Chapter 3 #2

"Obviously she's not fine," Ivy said, already uncorking a small blue bottle and sliding it across the table. "Lavender and ashwagandha tincture. For the cortisol."

From the satchel at Hazel's hip, the Codex Mysticus pulsed once—warm, insistent—and a loose page drifted upward, unfolding itself across the conference table like a paper bird settling.

Lines of ink spread across its surface, sketching a map of Assjacket in real time.

Tiny dots of light marked each person in the room.

Two dots—one gold, one green—sat on opposite sides of the table, connected by a glowing thread that vibrated like a plucked guitar string.

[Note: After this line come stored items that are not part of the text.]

(* ===== verification/FatRaw.v ===== *)
(** * afat32: the boot sector and the FSInfo sector

    mizu/lib/afat32/src/raw.rs.  The parser combinators of the nom crate are
    parameters with their documented behaviour; a parser takes the remaining
    input and returns a value with the rest of the input. *)

From S2P Require Import Prelude Ksc Bytes.

(** ** nom's streaming parsers *)
Class Nom := {
  nom_take : nat -> list Z -> res unit (list Z * list Z);
  nom_tag : list Z -> list Z -> res unit (list Z * list Z);
  nom_le : nat -> list Z -> res unit (list Z * Z);
}.

(** [take] splits off so many bytes, [tag] the bytes it expects, [le_u8] and its
    siblings a little-endian number; each fails when it cannot. *)
Class NomSpec `{Nom} := {
  nom_take_spec n i : nom_take n i = if (n <=? length i)%nat then Ok (drop n i, take n i) else Err tt;
  nom_tag_spec t i :
    nom_tag t i = if bool_decide (take (length t) i = t) then Ok (drop (length t) i, t) else Err tt;
  nom_le_spec n i : nom_le n i = if (n <=? length i)%nat then Ok (drop n i, of_le (take n i)) else Err tt;
}.

#[export] Instance nom_list : Nom := {
  nom_take n i := if (n <=? length i)%nat then Ok (drop n i, take n i) else Err tt;
  nom_tag t i := if bool_decide (take (length t) i = t) then Ok (drop (length t) i, t) else Err tt;
  nom_le n i := if (n <=? length i)%nat then Ok (drop n i, of_le (take n i)) else Err tt;
}.
#[export] Instance nom_list_spec : @NomSpec nom_list.
Proof. split; reflexivity. Qed.

Module FRaw.

Definition DIR_ENTRY_SIZE : Z := 32.
Definition RESERVED_FAT_ENTRIES : Z := 2.

(** ** BiosParameterBlock *)
Record BiosParameterBlock := mk_bpb {
  bytes_per_sector : Z; sectors_per_cluster : Z; reserved_sectors : Z; fats : Z; root_entries : Z;
  total_sectors_16 : Z; media : Z; sectors_per_fat_16 : Z; sectors_per_track : Z; heads : Z;
  hidden_sectors : Z; total_sectors_32 : Z;
  sectors_per_fat_32 : Z; extended_flags : Z; fs_version : Z; root_dir_first_cluster : Z;
  fs_info_sector : Z; backup_boot_sector : Z; drive_num : Z; reserved_1 : Z; ext_sig : Z; volume_id : Z;
  volume_label : list Z; fs_type_label : list Z;
}.
Implicit Types (b : BiosParameterBlock).

Definition is_fat32 b : bool := sectors_per_fat_16 b =? 0.

Section Parse.
Context `{Nom}.

(** The fields of the extended block, zero when the volume is not FAT32; the
    twelve reserved bytes are skipped. *)
Definition parse_ext (fat32 : bool) (i : list Z) : res unit (list Z * (Z * Z * Z * Z * Z * Z)) :=
  if fat32 then
    '(i, f0) ← nom_le 4 i; '(i, f1) ← nom_le 2 i; '(i, f2) ← nom_le 2 i; '(i, f3) ← nom_le 4 i;
    '(i, f4) ← nom_le 2 i; '(i, f5) ← nom_le 2 i; '(i, _) ← nom_take 12 i;
    mret (i, (f0, f1, f2, f3, f4, f5))
  else mret (i, (0, 0, 0, 0, 0, 0)).

(** The reserved byte after the drive number is skipped and [reserved_1] stays 0. *)
Definition bpb_parse (i : list Z) : res unit (list Z * BiosParameterBlock) :=
  '(i, bps) ← nom_le 2 i;
  '(i, spc) ← nom_le 1 i;
  '(i, rs) ← nom_le 2 i;
  '(i, nf) ← nom_le 1 i;
  '(i, re) ← nom_le 2 i;
  '(i, ts16) ← nom_le 2 i;
  '(i, md) ← nom_le 1 i;
  '(i, spf16) ← nom_le 2 i;
  '(i, spt) ← nom_le 2 i;
  '(i, hd) ← nom_le 2 i;
  '(i, hs) ← nom_le 4 i;
  '(i, ts32) ← nom_le 4 i;
  '(i, (spf32, ef, fv, rc, fis, bbs)) ← parse_ext (spf16 =? 0) i;
  '(i, dn) ← nom_le 1 i;
  '(i, _) ← nom_take 1 i;
  '(i, es) ← nom_le 1 i;
  '(i, vi) ← nom_le 4 i;
  '(i, vl) ← nom_take 11 i;
  '(i, fl) ← nom_take 8 i;
  let '(vi, vl, fl) := if es =? 0x29 then (0, replicate 11 0, replicate 8 0) else (vi, vl, fl) in
  mret (i, mk_bpb bps spc rs nf re ts16 md spf16 spt hd hs ts32 spf32 ef fv rc fis bbs dn 0 es vi vl fl).

(** *** BootSector *)
Definition BOOT_SIG : list Z := [0x55; 0xaa].
Record BootSector := mk_bs { bootjmp : list Z; oem_name : list Z; bpb : BiosParameterBlock; boot_code : list Z }.

Definition boot_sector_parse (i : list Z) : res unit (list Z * BootSector) :=
  '(i, jmp) ← nom_take 3 i;
  '(i, oem) ← nom_take 8 i;
  '(i, b) ← bpb_parse i;
  '(i, code) ← (if is_fat32 b
                then '(i, bc) ← nom_take 420 i; mret (i, bc ++ replicate 28 0)
                else nom_take 448 i);
  '(i, _) ← nom_tag BOOT_SIG i;
  mret (i, mk_bs jmp oem b code).
End Parse.

(** *** The status flags *)
Record FsStatusFlags := mk_flags { flag_dirty : bool; flag_io_error : bool }.
Definition flags_encode (f : FsStatusFlags) : Z :=
  let r := 0 in
  let r := if flag_dirty f then Z.lor r 1 else r in
  if flag_io_error f then Z.lor r 2 else r.
Definition flags_decode (flags : Z) : FsStatusFlags :=
  mk_flags (negb (Z.land flags 1 =? 0)) (negb (Z.land flags 2 =? 0)).
Definition status_flags b : FsStatusFlags := flags_decode (reserved_1 b).

(** *** Geometry, in wrapping 32-bit arithmetic; division by zero panics *)
Definition div32 (x y : Z) : res unit Z := if y =? 0 then Panic else Ok (x / y).

Definition mirroring_enabled b : bool := Z.land (extended_flags b) 0x80 =? 0.
Definition active_fat b : Z := if mirroring_enabled b then 0 else Z.land (extended_flags b) 0x0F.
Definition sectors_per_fat b : Z := if is_fat32 b then sectors_per_fat_32 b else sectors_per_fat_16 b.
Definition total_sectors b : Z := if total_sectors_16 b =? 0 then total_sectors_32 b else total_sectors_16 b.
Definition root_dir_sectors b : res unit Z :=
  let root_dir_bytes := wmul 32 (root_entries b) DIR_ENTRY_SIZE in
  div32 (wsub 32 (wadd 32 root_dir_bytes (bytes_per_sector b)) 1) (bytes_per_sector b).
Definition sectors_per_all_fats b : Z := wmul 32 (fats b) (sectors_per_fat b).
Definition first_data_sector b : res unit Z :=
  rds ← root_dir_sectors b;
  mret (wadd 32 (wadd 32 (reserved_sectors b) (sectors_per_all_fats b)) rds).
Definition total_clusters b : res unit Z :=
  fds ← first_data_sector b;
  div32 (wsub 32 (total_sectors b) fds) (sectors_per_cluster b).
Definition bytes_from_sectors b (sectors : Z) : Z := wmul 64 sectors (bytes_per_sector b).
Definition sectors_from_clusters b (clusters : Z) : Z := wmul 32 clusters (sectors_per_cluster b).
Definition cluster_size b : Z := wmul 32 (sectors_per_cluster b) (bytes_per_sector b).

"Oh." The map's ink rearranged itself into elegant script at the bottom margin. The delicious irony of denial.

Nate stared at it. "Did that map just—"

"It editorializes." Hazel pressed her palm flat against the page. "Stop it."

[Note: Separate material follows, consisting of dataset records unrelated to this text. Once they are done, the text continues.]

(* ===== verification/FatDirent.v ===== *)
(** * afat32: directory entries

    mizu/lib/afat32/src/dirent.rs.  A name is a list of Unicode scalar values, a
    raw short name a list of eleven bytes. *)

From S2P Require Import Prelude Ksc Bytes FatTime FatRaw.

Import Errno.

(** Rust's [char::to_uppercase], a table of the Unicode standard. *)
Class Unicode := { to_uppercase : Z -> list Z }.
Definition ascii_upper (c : Z) : Z := if (97 <=? c) && (c <=? 122) then c - 32 else c.
Definition ascii_lower (c : Z) : Z := if (65 <=? c) && (c <=? 90) then c + 32 else c.
(** Its part for ASCII. *)
#[export] Instance unicode_ascii : Unicode := { to_uppercase c := [ascii_upper c] }.

Module FDirent.

(** LossyOemCpConverter *)
Definition oem_decode (oem_char : Z) : Z := if oem_char <=? 0x7F then oem_char else 0xFFFD.
Definition oem_encode (uni_char : Z) : option Z := if uni_char <=? 0x7F then Some uni_char else None.

(** FileAttributes, as its bits *)
Definition READ_ONLY : Z := 0x01.
Definition HIDDEN : Z := 0x02.
Definition SYSTEM : Z := 0x04.
Definition VOLUME_ID : Z := 0x08.
Definition DIRECTORY : Z := 0x10.
Definition ARCHIVE : Z := 0x20.
Definition LFN : Z := Z.lor (Z.lor READ_ONLY HIDDEN) (Z.lor SYSTEM VOLUME_ID).
Definition all_attrs : Z := 0x3F.
Definition from_bits_truncate (b : Z) : Z := Z.land b all_attrs.
Definition contains (attrs a : Z) : bool := Z.land attrs a =? a.

Definition DIR_ENTRY_SIZE : Z := 32.
Definition DIR_ENTRY_DELETED_FLAG : Z := 0xE5.
Definition DIR_ENTRY_REALLY_E5_FLAG : Z := 0x05.
Definition SFN_SIZE : Z := 11.
Definition SFN_PADDING : Z := 32.
Definition LFN_PART_LEN : Z := 13.
Definition LFN_ENTRY_LAST_FLAG : Z := 0x40.

(** [rposition] of a byte that satisfies [p], plus one; zero when there is none. *)
Fixpoint rlen (p : Z -> bool) (bs : list Z) : nat :=
  match bs with
  | [] => 0
  | b :: bs => match rlen p bs with O => if p b then 1 else 0 | S n => S (S n) end
  end.

(** ** ShortName *)
Record ShortName := mk_sn { sn_name : list Z; sn_len : Z }.

Definition ShortName_new (raw_name : list Z) : ShortName :=
  let name_len := Z.of_nat (rlen (fun x => negb (x =? SFN_PADDING)) (slice_at raw_name 0 8)) in
  let ext_len := Z.of_nat (rlen (fun x => negb (x =? SFN_PADDING)) (slice_at raw_name 8 3)) in
  let name := splice (replicate 12 SFN_PADDING) 0 (slice_at raw_name 0 name_len) in
  let '(name, total_len) :=
    if 0 <? ext_len
    then (splice (splice name name_len [46]) (name_len + 1) (slice_at raw_name 8 ext_len), name_len + 1 + ext_len)
    else (name, name_len) in
  let name := if bool_decide (name !! 0%nat = Some DIR_ENTRY_REALLY_E5_FLAG) then <[0%nat := 0xE5]> name else name in
  mk_sn name total_len.

Definition as_bytes (s : ShortName) : list Z := slice_at (sn_name s) 0 (sn_len s).
Definition sn_to_string (s : ShortName) : list Z := oem_decode <$> as_bytes s.
Definition eq_ignore_case `{Unicode} (s : ShortName) (name : list Z) : bool :=
  bool_decide ((oem_decode <$> as_bytes s) ≫= to_uppercase = name ≫= to_uppercase).

(** ** DirFileEntryData *)
Record DirFileEntryData := mk_file {
  name : list Z; attrs : Z; reserved_0 : Z; create_time_0 : Z; create_time_1 : Z; create_date : Z;
  access_date : Z; first_cluster_hi : Z; modify_time : Z; modify_date : Z; first_cluster_lo : Z; size : Z;
}.
Implicit Types (e : DirFileEntryData).
Lemma add_all_bits sns i : forall g, Z.testbit (prefix_chksum_bitmap (foldl add_existing g sns)) i = true ->
  Z.testbit (prefix_chksum_bitmap g) i = true \/ exists sn, sn ∈ sns /\ hex_of g sn = Some (chksum g).
Proof.
  induction sns as [|sn sns IH]; intros g Hb; [by left|]. simpl in Hb.
  destruct (rec_same _ _ _ (add_existing_recorded g sn)) as (Ec & _ & _ & Eb & _).
  apply IH in Hb as [Hb|(sn' & Hin & Hh)].
  - apply add_existing_bits in Hb as [|]; [by left|]. right. exists sn. split; [apply list_elem_of_here|done].
  - right. exists sn'. split; [by apply list_elem_of_further|]. unfold hex_of in *. by rewrite <- Eb, <- Ec.
Qed.

Lemma first_clear_none bm n : forall i, 0 <= i -> i + Z.of_nat (S n) <= 16 -> first_clear bm i (S n) = None -> Z.testbit bm i = true.
Proof.
  intros i Hi Hl. cbn [first_clear]. destruct (Z.eqb_spec (Z.land bm (wshl 16 1 i)) 0) as [|Hne]; [done|]. intros _.
  destruct (Z.testbit bm i) eqn:Eb; [done|]. exfalso. apply Hne. 
  rewrite wshl_small, Z.mul_1_l by (rewrite ?Z.mul_1_l; unfold fits; pose proof (Z.pow_lt_mono_r 2 i 16); lia).
  apply Z.bits_inj'. intros k Hk. rewrite Z.land_spec, Z.bits_0, Z.pow2_bits_eqb by lia.
  destruct (Z.eqb_spec i k) as [->|]; [by rewrite Eb|apply andb_false_r].
Qed.
(* ===== verification/Path.v ===== *)
(** * umifs: paths

    mizu/lib/umifs/src/path.rs.  A string is the list of its characters; a slice of
    a string is given with its position where the code computes with it.  The
    iterator over components is its remaining source. *)

From S2P Require Import Prelude.

Module Pth.

Notation str := (list Z) (only parsing).

Definition STEM_SEP : Z := 46.
Definition CURRENT_STR : str := [46].
Definition PARENT_STR : str := [46; 46].
Definition SEP : Z := 47.

(** ** Slices of strings *)
Fixpoint trim_start_matches (s : str) : str :=
  match s with c :: s' => if c =? SEP then trim_start_matches s' else s | [] => [] end.
Definition trim_end_matches (s : str) : str := reverse (trim_start_matches (reverse s)).
Fixpoint find (ch : Z) (s : str) : option nat :=
  match s with [] => None | c :: s => if c =? ch then Some O else S <$> find ch s end.
Fixpoint rfind (ch : Z) (s : str) : option nat :=
  match s with
  | [] => None
  | c :: s => match rfind ch s with Some i => Some (S i) | None => if c =? ch then Some O else None end
  end.

(** [rsplitn(2, '.')]: what is after the last dot and what is before it. *)
Definition split_file_at_dot (input : str) : option str * option str :=
  if bool_decide (input = PARENT_STR) then (Some input, None)
  else
    let '(before, after) :=
      match rfind STEM_SEP input with
      | Some i => (Some (take i input), Some (drop (i + 1) input))
      | None => (None, Some input)
      end in
    if bool_decide (before = Some []) then (Some input, None) else (before, after).

(** ** Components *)
Inductive Component := CurDir | ParentDir | Normal (name : str).
#[export] Instance Component_eq_dec : EqDecision Component.
Proof. solve_decision. Defined.

Definition as_str (c : Component) : str :=
  match c with CurDir => CURRENT_STR | ParentDir => PARENT_STR | Normal name => name end.

Definition classify (slice : str) : option Component :=
  if bool_decide (slice = []) then None
  else if bool_decide (slice = CURRENT_STR) then Some CurDir
  else if bool_decide (slice = PARENT_STR) then Some ParentDir
  else Some (Normal slice).

Definition next (source : str) : option Component * str :=
  let source := trim_start_matches source in
  match find SEP source with
  | Some i => (classify (take i source), trim_start_matches (drop i source))
  | None => (classify source, [])
  end.

Definition next_back (source : str) : option Component * str :=
  let source := trim_end_matches source in
  match rfind SEP source with
  | Some i => (classify (drop (i + 1) source), trim_end_matches (take (i + 1) source))
  | None => (classify source, [])
  end.
(** Where the slice that [next_back] returns starts. *)
Definition next_back_pos (source : str) : nat :=
  match rfind SEP (trim_end_matches source) with Some i => i + 1 | None => 0 end.

(** Draining an iterator; every component takes at least one character. *)
Fixpoint drain_next (fuel : nat) (source : str) : list Component :=
  match fuel with
  | O => []
  | S fuel => match next source with (Some c, source) => c :: drain_next fuel source | (None, _) => [] end
  end.
Fixpoint drain_next_back (fuel : nat) (source : str) : list Component :=
  match fuel with
  | O => []
  | S fuel => match next_back source with (Some c, source) => c :: drain_next_back fuel source | (None, _) => [] end
  end.
Definition components (p : str) : list Component := drain_next (length p) p.
Definition iter (p : str) : list str := as_str <$> components p.

(** [PartialEq] of paths. *)
Definition path_eq (p q : str) : bool := bool_decide (components p = components q).

(** ** Path *)
Definition starts_with_sep (p : str) : bool := match p with c :: _ => c =? SEP | [] => false end.
Definition ends_with_sep (p : str) : bool := match last p with Some c => c =? SEP | None => false end.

Stopping would require something interesting to stop for, the script read. Perhaps the gentleman could sit closer? The resonance thread is straining my cartography.

Delilah bit her lip. Hard.

The conference room door opened again, and Mrs. Shufflewick entered in her third outfit of the hour—the academic robes replaced by a soft tweed blazer, reading glasses on a chain, and a leather notebook.

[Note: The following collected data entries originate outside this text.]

(** One round of a reading loop: go on with what was read, again after an
    interrupt, stop at the end of the object. *)
Definition read_round {A} (got : res Error (list Z)) (want : Z) (again : M A) (go : list Z -> M A) : M A :=
  match got with
  | Ok bs => if len bs =? 0 then throw EIO else if want <? len bs then panic else go bs
  | Err e => if bool_decide (e = EINTR) then again else throw e
  | Panic => panic
  end.
Definition write_round {A} (got : res Error Z) (want : Z) (again : M A) (go : Z -> M A) : M A :=
  match got with
  | Ok n => if n =? 0 then throw EIO else if want <? n then panic else go n
  | Err e => if bool_decide (e = EINTR) then again else throw e
  | Panic => panic
  end.

Fixpoint read_exact_at (fuel : nat) (offset want : Z) (acc : list Z) : M (option (list Z)) :=
  match fuel with
  | O => mret None
  | S fuel =>
      if want =? 0 then mret (Some acc)
      else fun o =>
        let '(got, o) := read_at offset [room want] o in
        read_round got want (read_exact_at fuel offset want acc)
          (fun bs => read_exact_at fuel (wadd 64 offset (len bs)) (want - len bs) (acc ++ bs)) o
  end.
Fixpoint read_exact (fuel : nat) (want : Z) (acc : list Z) : M (option (list Z)) :=
  match fuel with
  | O => mret None
  | S fuel =>
      if want =? 0 then mret (Some acc)
      else fun o =>
        let '(got, o) := read [room want] o in
        read_round got want (read_exact fuel want acc)
          (fun bs => read_exact fuel (want - len bs) (acc ++ bs)) o
  end.
Fixpoint write_all_at (fuel : nat) (offset : Z) (buffer : list Z) : M (option unit) :=
  match fuel with
  | O => mret None
  | S fuel =>
      if bool_decide (buffer = []) then mret (Some tt)
      else fun o =>
        let '(got, o) := write_at offset [buffer] o in
        write_round got (len buffer) (write_all_at fuel offset buffer)
          (fun n => write_all_at fuel (wadd 64 offset n) (drop (Z.to_nat n) buffer)) o
  end.
Fixpoint write_all (fuel : nat) (buffer : list Z) : M (option unit) :=
  match fuel with
  | O => mret None
  | S fuel =>
      if bool_decide (buffer = []) then mret (Some tt)
      else fun o =>
        let '(got, o) := write [buffer] o in
        write_round got (len buffer) (write_all fuel buffer)
          (fun n => write_all fuel (drop (Z.to_nat n) buffer)) o
  end.
(* ===== verification/FatFileWrite.v ===== *)
(** * afat32: writing and truncating files *)

From S2P Require Import Prelude Ksc Bytes Umio Umifs FatTime FatRaw FatTable FatAlloc FatFs FatDirent FatFile FatFileSpec.
Import Errno FFs FFile.

Notation nonempties := (Forall (fun b : list Z => b <> [])).

Lemma advance_bytes (buf : list Z) (bufs : list (list Z)) n :
  nonempties (buf :: bufs) -> 0 < n <= Umio.len buf -> stotal (buf :: bufs) < 2 ^ 64 ->
  exists bufs', Umio.advance_slices (buf :: bufs) n = Ok bufs' /\ nonempties bufs'
    /\ mjoin bufs' = drop (Z.to_nat n) (mjoin (buf :: bufs)).
Proof.
  intros Hb Hn Hl. apply Forall_cons in Hb as [Hb Hbs]. pose proof (total_nonneg _ (slices_nonneg bufs)) as Ht.
  cbn [stotal Umio.slice_len Umio.IoSlice_ext] in *.
  unfold Umio.advance_slices. cbn [Umio.removed Umio.slice_len Umio.IoSlice_ext]. rewrite !(wadd_small 64 0) by (unfold fits; lia).
  change (mjoin (buf :: bufs)) with (buf ++ mjoin bufs).
  destruct (Z.ltb_spec n (0 + Umio.len buf)).
  - cbn [drop Umio.advance Umio.IoSlice_ext]. rewrite wsub_small by (unfold fits; lia). rewrite (proj2 (Z.ltb_ge _ _)) by lia.
    rewrite Z.sub_0_r. eexists. split; [done|]. split.
    + apply Forall_cons_2; [|done]. intros E%(f_equal length). rewrite length_drop in E. unfold Umio.len in *. simpl in E. lia.
    + change (drop (Z.to_nat n) buf ++ mjoin bufs = drop (Z.to_nat n) (buf ++ mjoin bufs)).
      rewrite drop_app_le by (unfold Umio.len in *; lia). done.
  - assert (n = Umio.len buf) as -> by lia. rewrite Z.add_0_l. exists bufs. split; [|split; [done|]].
    2:{ unfold Umio.len. by rewrite Nat2Z.id, drop_app_length. }
    destruct bufs as [|b2 bufs]; cbn [Umio.removed Umio.slice_len Umio.IoSlice_ext]; [by rewrite Z.eqb_refl|].
    apply Forall_cons in Hbs as [Hb2 _]. pose proof (total_nonneg _ (slices_nonneg bufs)).
    assert (0 < Umio.len b2) by (destruct b2; [done|unfold Umio.len; simpl; lia]).
    cbn [stotal Umio.slice_len Umio.IoSlice_ext] in *. rewrite wadd_small by (unfold fits; lia).
    rewrite (proj2 (Z.ltb_lt _ _)) by lia. cbn [drop Umio.advance Umio.IoSlice_ext].
    rewrite wsub_small by (unfold fits; lia). by rewrite Z.sub_diag, (proj2 (Z.ltb_ge _ _)) by lia.
Qed.

Lemma take_take_drop {A} (l : list A) (k n : Z) : 0 <= k <= n ->
  take (Z.to_nat k) l ++ take (Z.to_nat (n - k)) (drop (Z.to_nat k) l) = take (Z.to_nat n) l.
Proof.
  intros Hk. rewrite <- (take_drop (Z.to_nat k) (take (Z.to_nat n) l)). rewrite take_take, Nat.min_l by lia. f_equal.
  rewrite skipn_firstn_comm. f_equal. lia.
Qed.

Section Write.
Context {D P : Type} `{Bytes.Io D} `{!Bytes.IoSpec D} `{Umio.Io D} `{!ObjSpec D} `{!DevSpec D}.
Context `{FTime.TimeProvider P}.
Notation Fs := (FatFileSystem P).
Implicit Types (d : D) (fs : Fs) (f : FatFile) (cs : list Z).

She'd pinned her silver hair into a clinical twist. Her posture had shifted entirely: shoulders open, head tilted at precisely fifteen degrees, hands clasped in the universal pose of someone about to ask how that made you feel.

"Classic emotional deflection patterns." She settled into a chair and crossed her legs, clicking a pen.

"However, magical partnerships typically strengthen with emotional honesty.

The resistance you're both exhibiting—" she gestured between Hazel and Nate with the pen— "mirrors documented cases of paired practitioners in denial about complementary abilities. "

"I'm not in denial about anything," Nate said flatly.

Mrs. Shufflewick wrote something in her notebook.

"What did you write?"

"That you're not in denial about anything." She smiled the way therapists smile. Patient. Devastating.

Rafe leaned toward Nate with the conspiratorial air of a man who'd survived his own magical reckoning. "Word of advice? The universe doesn't care about your six-week trial period."

"Fighting magical destiny is exhausting." Delilah's fingers found Sam's on the tabletop, the gesture automatic, unconscious. "Trust me. I spent months insisting my visions about Sam were interference patterns."

Sam winced through a faint smile. "And ultimately pointless. I sneezed into a puppy twice before we figured out our abilities synced."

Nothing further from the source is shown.